Hi, danke erstmal für eure sehr ausführlichen Antworten.
Du machst mich schon nicht fertig 
Will ja ne Expertenmeinung haben und da ich auf dem Gebiet Sound noch einigermassen ein Laie bin, bin ich auf offen für konstrutkive Kritik.

Natürlich bin ich "klanglich" nicht Megaspitze ausgebildet, allerdings stören mich, im Gegensatz zu vielen Bekannten, schon der Sound von billig Anlagen.
Aber das gute ist ich habe eigentlich auch niemanden, der ein Soundsystem von mehreren Tausenden Euros hat, insofern habe ich keinen HighEnd Vergleich.

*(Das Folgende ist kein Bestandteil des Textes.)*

(* ===== verification/LogCrash.v ===== *)
(** * Crash safety of the log

    A crash leaves some of the block writes of a commit on the disk, in
    order, and the kernel then boots from it: binit(), initlog(). Boots may
    crash as well. The blocks outside the log area end as they were before
    the commit, or as the transaction left them, all together. *)

From S2P Require Import Prelude Bytes Bio BioView Log.

Create HintDb keeps.

(** The memory of a machine that boots from the disk [D]. *)
Definition booting (D : disk) (h : bool) : log :=
  mkLog (mkBio (replicate (S NBUF) (mkBuf 0 0 0 0 0 zero_block)) [] D h) 0 0 0 false 0 0 (replicate (Z.to_nat LOGSIZE) 0).

Definition boot (dev : Z) : L unit := lb binit;; initlog dev.

(** ** What the log code leaves alone *)

(** [m] changes the state only as the preorder [R] allows. *)
Definition preserves (R : log → log → Prop) {A} (m : L A) : Prop := ∀ s x s', m s = Done x s' → R s s'.

Section preserves.
Context (R : log → log → Prop) `{!PreOrder R} (Hbio : ∀ s t, R s (s <| lg_bio := t |>)).

Lemma keeps_ret {A} (x : A) : preserves R (mret x).
Proof. intros s y s' [= _ <-]. reflexivity. Qed.
Lemma keeps_get : preserves R get.
Proof. intros s y s' [= _ <-]. reflexivity. Qed.
Lemma keeps_gets {A} (f : log → A) : preserves R (gets f).
Proof. intros s y s' [= _ <-]. reflexivity. Qed.
Lemma keeps_fault {A} : preserves R (fault : L A).
Proof. by intros s y s'. Qed.
Lemma keeps_lb {A} (m : B A) : preserves R (lb m).
Proof. intros s y s'. unfold lb, lift. destruct (m (lg_bio s)); intros [= _ <-]. apply Hbio. Qed.
Lemma keeps_get_block i : preserves R (get_block i).
Proof. intros s y s'. unfold get_block. destruct (_ !! _); [|done]. destruct (i <? 0); intros [= _ <-]. reflexivity. Qed.
Lemma keeps_bind {A B} (m : L A) (f : A → L B) : preserves R m → (∀ x, preserves R (f x)) → preserves R (m ≫= f).
Proof.
  intros Hm Hf s y s'. unfold mbind, M_bind. destruct (m s) as [x s1| | | |] eqn:Hms; try done.
  intros Hfs. transitivity s1; [by eapply Hm|by eapply Hf].
Qed.
Lemma keeps_if {A} (c : bool) (m1 m2 : L A) : preserves R m1 → preserves R m2 → preserves R (if c then m1 else m2).
Proof. by destruct c. Qed.

#[local] Hint Resolve keeps_ret keeps_get keeps_gets keeps_fault keeps_lb keeps_get_block keeps_bind keeps_if : keeps.

Lemma keeps_copy i j : preserves R (copy_block i j).
Proof. unfold copy_block, data. eauto 10 with keeps. Qed.
Lemma keeps_lrelse i : preserves R (lrelse i).
Proof. unfold lrelse. eauto with keeps. Qed.
#[local] Hint Resolve keeps_copy keeps_lrelse : keeps.

Lemma keeps_write_log : preserves R write_log.
Proof.
  assert (Hl : ∀ n t, preserves R (write_loop t n)).
  { induction n as [|n IH]; intros t; cbn [write_loop]; [auto with keeps|]. unfold write_one. eauto 20 with keeps. }
  unfold write_log. eauto with keeps.
Qed.
Lemma keeps_install_trans : preserves R install_trans.
Proof.
  assert (Hl : ∀ n t, preserves R (install_loop t n)).
  { induction n as [|n IH]; intros t; cbn [install_loop]; [auto with keeps|]. unfold install_one. eauto 20 with keeps. }
  unfold install_trans. eauto with keeps.
Qed.
Lemma keeps_write_head : preserves R write_head.
Proof. unfold write_head, data. eauto 20 with keeps. Qed.

(** The header and the blocks it names may change. *)
Lemma keeps_recover : (∀ s n, R s (s <| lg_n := n |>)) → (∀ s l, R s (s <| lg_block := l |>)) → preserves R recover_from_log.
Proof.
  intros Hn Hblk. assert (Hset : ∀ i b, preserves R (set_block i b)).
  { intros i b s y s'. unfold set_block. destruct (_ && _); intros [= _ <-]. apply (Hblk s). }
  assert (Hmod : ∀ n, preserves R (modify (λ s, s <| lg_n := n |>))) by (intros n s y s' [= _ <-]; apply Hn).
  assert (Hl : ∀ l n i, preserves R (read_blocks l i n)).
  { induction n as [|n IH]; intros i; cbn [read_blocks]; auto with keeps. }
  unfold recover_from_log, read_head, data.
  eauto 20 using keeps_install_trans, keeps_write_head with keeps.
Qed.
End preserves.

(** What initlog() sets. *)
Definition settings (s : log) : Z * Z * bool := (lg_size s, lg_outstanding s, lg_committing s).
Definition same_settings (s s' : log) : Prop := settings s' = settings s.
#[local] Instance same_settings_preorder : PreOrder same_settings.
Proof. split; [done|]. intros s1 s2 s3 H1 H2. unfold same_settings in *. congruence. Qed.

Lemma recover_settings : preserves same_settings recover_from_log.
Proof. apply (keeps_recover same_settings); by intros []. Qed.

Lemma wp_preserves {A} (R : log → log → Prop) (m : L A) (Q : A → log → Prop) s : preserves R m → wp m Q s → wp m (λ r s', Q r s' ∧ R s s') s.
Proof. intros Hk. unfold wp. destruct (m s) as [r s'| | | |] eqn:E; try done. intros HQ. split; [done|]. by eapply Hk. Qed.

(** A prefix of an appended list. *)
Lemma prefix_app_cases {A} (ws l1 l2 : list A) :
  ws `prefix_of` l1 ++ l2 → ws `prefix_of` l1 ∨ ∃ ws', ws = l1 ++ ws' ∧ ws' ≠ [] ∧ ws' `prefix_of` l2.
Proof.
  revert ws. induction l1 as [|x l1 IH]; intros ws Hp; simpl in *.
  - destruct ws as [|y ws]; [by left|right]. by exists (y :: ws).
  - destruct ws as [|y ws]; [left; apply prefix_nil|]. pose proof (prefix_cons_inv_1 _ _ _ _ Hp) as ->.
    apply prefix_cons_inv_2, IH in Hp as [Hp|(ws' & -> & Hne & Hp)]; [left; by apply prefix_cons|right]. by exists ws'.
Qed.

Lemma prefix_singleton {A} (ws : list A) x : ws ≠ [] → ws `prefix_of` [x] → ws = [x].
Proof.
  intros Hne Hp. destruct ws as [|y [|z ws]]; [done| |].
  - by rewrite (prefix_cons_inv_1 _ _ _ _ Hp).
  - apply prefix_length in Hp. simpl in Hp. lia.
Qed.

Section crash.
Context (d st : Z) (n : nat).

(** A block outside the log area. *)
Definition outside (k : key) : Prop := realdev k ∧ (fst k = d → snd k < st ∨ st + Z.of_nat n < snd k).

(** The disk [D] stands for the contents [T]: the header names the blocks
    [bl], whose contents are in the log, and others are in place. *)
Record means (D : disk) (bl : list Z) (T : store) : Prop := {
  ms_layout : layout d st n bl;
  ms_nodup : NoDup bl;
  ms_n : (length bl ≤ n)%nat;
  ms_size : (length bl ≤ Z.to_nat LOGSIZE)%nat;
  ms_head : head_of (disk_at D (hdr d st)) bl;
  ms_log : ∀ i b, bl !! i = Some b → disk_at D (lkey d st i) = T (hkey d b);
  ms_home : ∀ k, outside k → k ∉ hkey d <$> bl → disk_at D k = T k;
  ms_full : full (disk_at D);
  ms_start : s32 (sb_logstart (sb_of (disk_at D (d, 1)))) = st;
  ms_sb : 1 < st ∧ 1 ∉ bl;
}.

Lemma means_outside_home D bl T b : means D bl T → b ∈ bl → outside (hkey d b).
Proof. intros H Hb. split; [apply (ms_layout _ _ _ H)|]. intros _. apply (ly_home _ _ _ _ (ms_layout _ _ _ H) b Hb). Qed.

(** ** Booting *)

Lemma booting_unused D h : unused_bufs (lg_bio (booting D h)).
Proof. split_and!; [done|done|]. intros i b [-> _]%lookup_replicate. done. Qed.

Lemma view_ext s a a' held P : (∀ k, realdev k → a' k = a k) → view s a held P → view s a' held P.
Proof.
  intros He V. split; try apply V. destruct (vw_holds _ _ _ _ V) as [Hc Hb]. split; [done|].
  intros k Hk. rewrite He by done. by apply Hb.
Qed.

Lemma readsb_spec s a :
  view s a [] [] → realdev (d, 1) → drive d s →
  wp (readsb d) (λ sb s', sb = sb_of (a (d, 1)) ∧ view s' a [] [] ∧ bio_disk s' = bio_disk s ∧ frame s s') s.
Proof.
  intros V Hr Hdr. unfold readsb. apply wp_bind.
  eapply wp_mono; [eapply (view_bread _ _ [] []); [exact V|by split_and!|set_solver|right; unfold NBUF; simpl; lia]|].
  intros i s1 (V1 & _ & D1 & F1). destruct (view_buf _ _ _ _ V1 i (d, 1)) as (_ & _ & b & Hb & _ & _ & _ & Hd); [by left|].
  apply wp_bind. eapply wp_rdb; [done|]. apply wp_bind.
  eapply wp_mono; [eapply (view_brelse _ _ [] [] [] i (d, 1)); [exact V1|right]|].
  { unfold on_disk. rewrite D1. apply (view_disk _ _ _ _ V); [done|set_solver|set_solver]. }
  intros w s2 (_ & V2 & D2 & F2). apply wp_ret. rewrite Hd. split_and!; [done|done|congruence|unfold frame in *; congruence].
Qed.

Lemma boot_spec D h bl T :
  means D bl T → d = 0 ∨ h = true →
  wp (boot d) (λ _ s', bio_disk (lg_bio s') = reverse (recovery d st (disk_at D) bl) ++ D ∧ log_at d st s' [] ∧
    view (lg_bio s') (disk_at (bio_disk (lg_bio s'))) [] [] ∧ frame (lg_bio (booting D h)) (lg_bio s') ∧
    settings s' = (s32 (sb_nlog (sb_of (disk_at D (d, 1)))), 0, false)) (booting D h).
Proof.
  intros H Hdr. pose proof (ms_layout _ _ _ H) as Y. unfold boot. apply wp_bind, wp_lb.
  eapply wp_mono; [apply view_binit, booting_unused|]. intros [] b1 (V1 & D1 & F1).
  apply (view_ext _ _ (disk_at D)) in V1.
  2:{ intros [k1 k2] [Hk|Hk]; simpl in *; by subst. }
  unfold initlog. apply wp_bind, wp_panic_if; [done|]. apply wp_bind, wp_lb.
  eapply wp_mono; [eapply readsb_spec; [exact V1|apply Y|unfold drive; simpl; by rewrite F1]|].
  intros sb b2 (-> & V2 & D2 & F2). apply wp_bind, wp_modify. rewrite (ms_start _ _ _ H).
  eapply wp_mono; [eapply (wp_preserves same_settings); [apply recover_settings|eapply (recover_spec d st n bl); try done]|].
  - apply H.
  - apply H.
  - apply H.
  - apply H.
  - unfold drive. simpl in *. by rewrite F2, F1.
  - apply H.
  - intros [] s3 ((HL & V3 & D3 & F3) & Hset). simpl in D1, D2, D3. rewrite D2, D1 in D3. split_and!; [done|done| | |exact Hset].
    + eapply view_ext; [|exact V3]. intros k _. rewrite D3. apply disk_at_writes.
    + unfold frame in *. simpl in *. congruence.
Qed.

Im Übertragenden Sinne möchte ich ja auch kein QX9770  haben sondern eher so ein Preis-Leistungsmäßigen E6750.

Mittlerweile habe ich genug Ahnung von Hardware um zu Wissen das ich nix weiß 

Ich denke ähnlich wie beim PC gibt es beim Sound sicherlich auch 100.000 Sachen auf die man achten müsste, nur habe ich halt kaum Lust mich wieder komplett ins Thema einzuarbeiten.
Ich will aber auch kein "Aldi-Sound von der Stange", sondern schon ein gutes System, aber halt auch für ein vernünftigen Preisrahmen.
Ab nem bestimmten Punkt, ähnlich wie in der Hardware wird sich jede kleine Verbesserung ja sicherlich mit 100ten von Euros Niederschlagen und wenn ich was Grundsolides bekommen würde, währe ich schon sehr zufrieden.

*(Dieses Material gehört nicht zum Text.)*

Definition chgrp (cwd : nat) (path : list Z) (gid : Z) : F Z :=
  ft tx_begin_op;;
  r ← namei cwd path;
  match r with
  | None => ft tx_end_op;; mret (-1)
  | Some ip =>
    if (gid <? 0) || (32767 <? gid) then ft tx_end_op;; mret (-1)
    else
      ilock ip;;
      wri ip (λ x, x <| i_d ::= λ d, d <| di_gid := u16 gid |> |>);;
      iupdate ip;;
      iunlock ip;;
      ft tx_end_op;;
      mret 0
  end.
End devices.
End fs.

Naja, die Logitech waren schon um einiges besser als meine vorherigen Boxen, aber nach oben ist Qualitativ und Preislich sicherlich noch viel Luft nach Oben und auf in meinem Portemonaie nicht all zu viel Geld.
[Ich werfe nur mal das Wort Zivi in den Raum]

Ich glaube, dass Concept S könnte mir gefallen und wenn dann wollte ich auch schon alles komplett haben.
In ein paar Jahren und mit nem "richtigen" Gehalt, wird sich sicher sowieso noch Qualitativ einiges machen lassen.

Naja, Nickles ist halt mein Stammforum, wo man halt viel hilft, ist aber eher Allgemein gehalten und nicht ganz so spezifisch wie hier.
Grade im Thema Overclocking etc.
Dafür gehts dort meißtens ein wenig höflicher und adoleszenter zur Sache, was mich halt freut, da mir das ge-hate von manchen Leuten schon gründlich aufn Sack gehen kann.

Im Hififorum hab ich schonmal ein wenig rumgeschaut, allerdings denke ich, dass wenn ich dort erst Anfange ich unter 3000 wohl kaum aus der Angelegenheit rauskomme 

Was kosten denn so die Denonreceiver, welche sind zu empfehlen, liegen die Preislich im Teufel Bereich, denn sonst wirds knapp.
Mit meinem Budget muss man halt irgendwo Abstriche machen und ich habe nicht vor mir SuperBoxen mit nem Scheißreceiver zu verkaggen oder andersrum.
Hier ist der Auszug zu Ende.